The American persuaded fishermen to take him to North Sentinel Island, a senior police official in India's Andaman and Nicobar Islands said, speaking on condition of anonymity because he was not authorized to speak to the media.
The island is home to the tiny Sentinelese tribe, whose members reject contact with the wider world and react with hostility and violence to attempts to interact with them. The island is off limits to visitors under Indian law.
The police official said the American used a kayak or canoe to approach the island several times on Nov. 15 and was met by tribal people brandishing bows and arrows and spears.
He again returned to the island on Nov. 16 but did not come back, the police official said, and the fishermen reported that they saw a body being buried from a distance.
The American was identified as 27-year-old John Allen Chau, according to Reuters, which reported that police had arrested the fishermen involved and launched a murder investigation.

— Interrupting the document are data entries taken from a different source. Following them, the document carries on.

(** X20. For a slot the session holds, [/confirm-booking] answers 200
    with a successful booking when the two texts of the slot can be read
    and the type of the meeting is a text, and otherwise it answers 500
    and leaves the world as it was: no event, no confirmation. *)
Theorem X_confirm_endpoint_status (env : Env) (sid : string) (i : nat) (w : World)
    (s : Session) (slot : Slot) :
  sessions w !! sid = Some s ->
  available_slots s !! i = Some slot ->
  (readable slot
   /\ (exists mt, as_str (get_default "type" (JStr "Meeting") (extracted_info s)) = Ret mt) ->
   exists b w',
     Api.confirm_booking env
       {| Api.bc_session_id := sid; Api.bc_slot_index := Z.of_nat i |} w = (Api.Ok b, w')
     /\ b_success b = true
     /\ length (created w') = S (length (created w)))
  /\ (~ (readable slot
         /\ exists mt,
              as_str (get_default "type" (JStr "Meeting") (extracted_info s)) = Ret mt) ->
      Api.confirm_booking env
        {| Api.bc_session_id := sid; Api.bc_slot_index := Z.of_nat i |} w
      = (Api.HTTPException 500, w)).
Proof.
  intros Hs Hslot. unfold Api.confirm_booking, Api.guarded.
  cbn [Api.bc_session_id Api.bc_slot_index]. split.
  - intros [(t1 & t2 & Ht1 & Ht2) (mt & Hmt)].
    destruct (confirm_booking_success env sid i w s slot t1 t2 mt Hs Hslot Ht1 Ht2 Hmt)
      as (b & w' & Hrun & Hsucc & Hcreated & _).
    exists b, w'. rewrite Hrun. split; [reflexivity |]. split; [exact Hsucc |].
    rewrite Hcreated, length_app. cbn [length]. lia.
  - intros Hnot.
    destruct (confirm_booking_raise env sid i w s slot Hs Hslot Hnot) as (e & ->).
    reflexivity.
Qed.

Lemma X_confirm_endpoint_status_witness :
  Api.confirm_booking online_env
    {| Api.bc_session_id := "s1"; Api.bc_slot_index := 0 |} numeric_type_world
  = (Api.HTTPException 500, numeric_type_world)
  /\ exists b w',
       Api.confirm_booking online_env
         {| Api.bc_session_id := "s1"; Api.bc_slot_index := 0 |} late_world = (Api.Ok b, w')
       /\ b_success b = true
       /\ length (created w') = 1%nat.
Proof.
  split.
  - apply (X_confirm_endpoint_status online_env "s1" 0 numeric_type_world
             (set_extracted_info
                [("has_time_info", JBool true); ("day", JStr "today"); ("type", JNum 2)]
                offered_session) morning_slot); [reflexivity | reflexivity |].
    intros [_ (mt & Hmt)]. discriminate.
  - apply (X_confirm_endpoint_status online_env "s1" 0 late_world offered_session
             morning_slot); [reflexivity | reflexivity |].
    split; [| exists "call"; reflexivity].
    exists (ymd2ord 2024 2 29 * us_day + 9 * us_hour),
           (ymd2ord 2024 2 29 * us_day + 10 * us_hour).
    split; reflexivity.
Defined.

End ApiExtras.

(** ** Stripping *)

Module StripFacts.
Import PyStr PyStrFacts Behaviour DigitFacts.

Lemma rev_string_app (a b : string) :
  rev_string (a +:+ b) "" = rev_string b "" +:+ rev_string a "".
Proof.
  induction a as [| c a IH]; push_append.
  - cbn [rev_string]. now rewrite append_nil_r.
  - cbn [rev_string]. rewrite (rev_string_acc (a +:+ b)), (rev_string_acc a), IH.
    now rewrite append_assoc.
Qed.

Lemma rev_string_involutive (s : string) : rev_string (rev_string s "") "" = s.
Proof.
  induction s as [| c s IH]; [reflexivity |].
  cbn [rev_string]. rewrite (rev_string_acc s (String c "")), rev_string_app, IH.
  reflexivity.
Qed.

Lemma length_rev_string (s : string) :
  String.length (rev_string s "") = String.length s.
Proof.
  induction s as [| c s IH]; [reflexivity |].
  cbn [rev_string]. rewrite (rev_string_acc s (String c "")), length_app, IH. simpl. lia.
Qed.

Lemma endswith_app (a p : string) : endswith p (a +:+ p) = true.
Proof. unfold endswith. rewrite rev_string_app. apply startswith_app. Qed.

Lemma drop_front_app (p r : string) : drop_front (String.length p) (p +:+ r) = r.
Proof. induction p as [| c p IH]; push_append; [reflexivity | exact IH]. Qed.

Lemma drop_back_app (a p : string) : drop_back (String.length p) (a +:+ p) = a.
Proof.
  unfold drop_back. rewrite rev_string_app, <- (length_rev_string p), drop_front_app.
  apply rev_string_involutive.
Qed.

Lemma drop_front_suffix (n : nat) : forall s, exists t, s = t +:+ drop_front n s.
Proof.
  induction n as [| n IH]; intros s; [now exists "" |].
  destruct s as [| c s]; [now exists "" |].
  destruct (IH s) as [t Ht]. exists (String c t). cbn [drop_front]. push_append.
  now rewrite <- Ht.
Qed.

Lemma drop_back_prefix (n : nat) (s : string) : exists t, s = drop_back n s +:+ t.
Proof.
  unfold drop_back. destruct (drop_front_suffix n (rev_string s "")) as [t Ht].
  exists (rev_string t "").
  rewrite <- rev_string_app, <- Ht. symmetry. apply rev_string_involutive.
Qed.

Lemma lstrip_suffix (s : string) : exists t, s = t +:+ lstrip s.
Proof.
  induction s as [| c s [t Ht]]; [now exists "" |].
  cbn [lstrip]. destruct (is_space c); [| now exists ""].
  exists (String c t). push_append. now rewrite <- Ht.
Qed.
(** * Hyrox-02: the personal-finance calculation engine

    A shallow embedding of the two calculation modules of the repository,
    [lib/financial-analysis.ts] (categorizer, metrics, spending aggregation,
    insights) and [lib/investment-planning.ts] (allocations, portfolio
    performance, goal projection), with the properties the specification
    states about them.

    Numbers.  A JavaScript [number] is modelled by an exact rational [Q]:
    the properties are those of the calculations in exact arithmetic, and
    they are stated up to [Qeq] ([==]).  Where the source can produce a value
    that is not a rational (the [0/0] of the annuity formula) the value is
    a [number], a rational or an infinity or NaN, and what the source does
    with it is written out.  The host computes in IEEE 754 binary64; module
    [Double] repeats the numeric code on binary64 floats, operation for
    operation, and the places where rounding makes the two differ are
    stated there.

    Strings.  A string is a [string] of 8-bit code units; [toLowerCase]
    maps the letters A-Z to a-z and leaves every other unit unchanged, which
    is what the source's call does on ASCII text. *)

From Stdlib Require Import Reals Qreals Lra.
From Stdlib Require Import ZArith QArith Qpower Qround Qabs Qminmax Lia Lqa.
From Stdlib Require Import Bool List Ascii String DecimalString.
From Stdlib Require Import Permutation Sorted.
From Equations Require Import Equations.
From Stdlib Require PrimFloat Uint63.
Import ListNotations.

Set Warnings "-inexact-float".

(* ===================================================================== *)
(** * Strings of the host language *)
(* ===================================================================== *)

Module JSString.

Local Open Scope string_scope.

(** One code unit of [String.prototype.toLowerCase] on ASCII text. *)
Definition lower_unit (c : ascii) : ascii :=
  let n := N_of_ascii c in
  if ((65 <=? n) && (n <=? 90))%N then ascii_of_N (n + 32) else c.

Fixpoint toLowerCase (s : string) : string :=
  match s with
  | EmptyString => EmptyString
  | String c rest => String (lower_unit c) (toLowerCase rest)
  end.

(** [s.includes(k)]: [k] occurs in [s] at some position. *)
Fixpoint includes (s k : string) : bool :=
  prefix k s ||
  match s with
  | EmptyString => false
  | String _ rest => includes rest k
  end.

(** The relation [includes] decides. *)
Definition occurs_in (k s : string) : Prop :=
  exists before after, s = before ++ k ++ after.

End JSString.
Import JSString.

(* ===================================================================== *)
(** * financial-analysis: the categorizer *)
(* ===================================================================== *)

Local Open Scope string_scope.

"We are aware of reports concerning a U.S. citizen in the Andaman and Nicobar Islands," the U.S. Consulate in the southern Indian city of Chennai said in a statement. "When a U.S. citizen is missing, we work closely with local authorities as they carry out their search efforts. Due to privacy considerations, we have no further comment."
No one knows exactly how many Sentinelese live on North Sentinel Island. Attempts by Indian census officials to count them from a distance have put their number at fewer than 100.
The Indian government adopted a policy of "isolation with minimal intervention" toward the Sentinelese and several other tribes in the Andaman and Nicobar Islands, which are located in the Bay of Bengal off the eastern coast of India.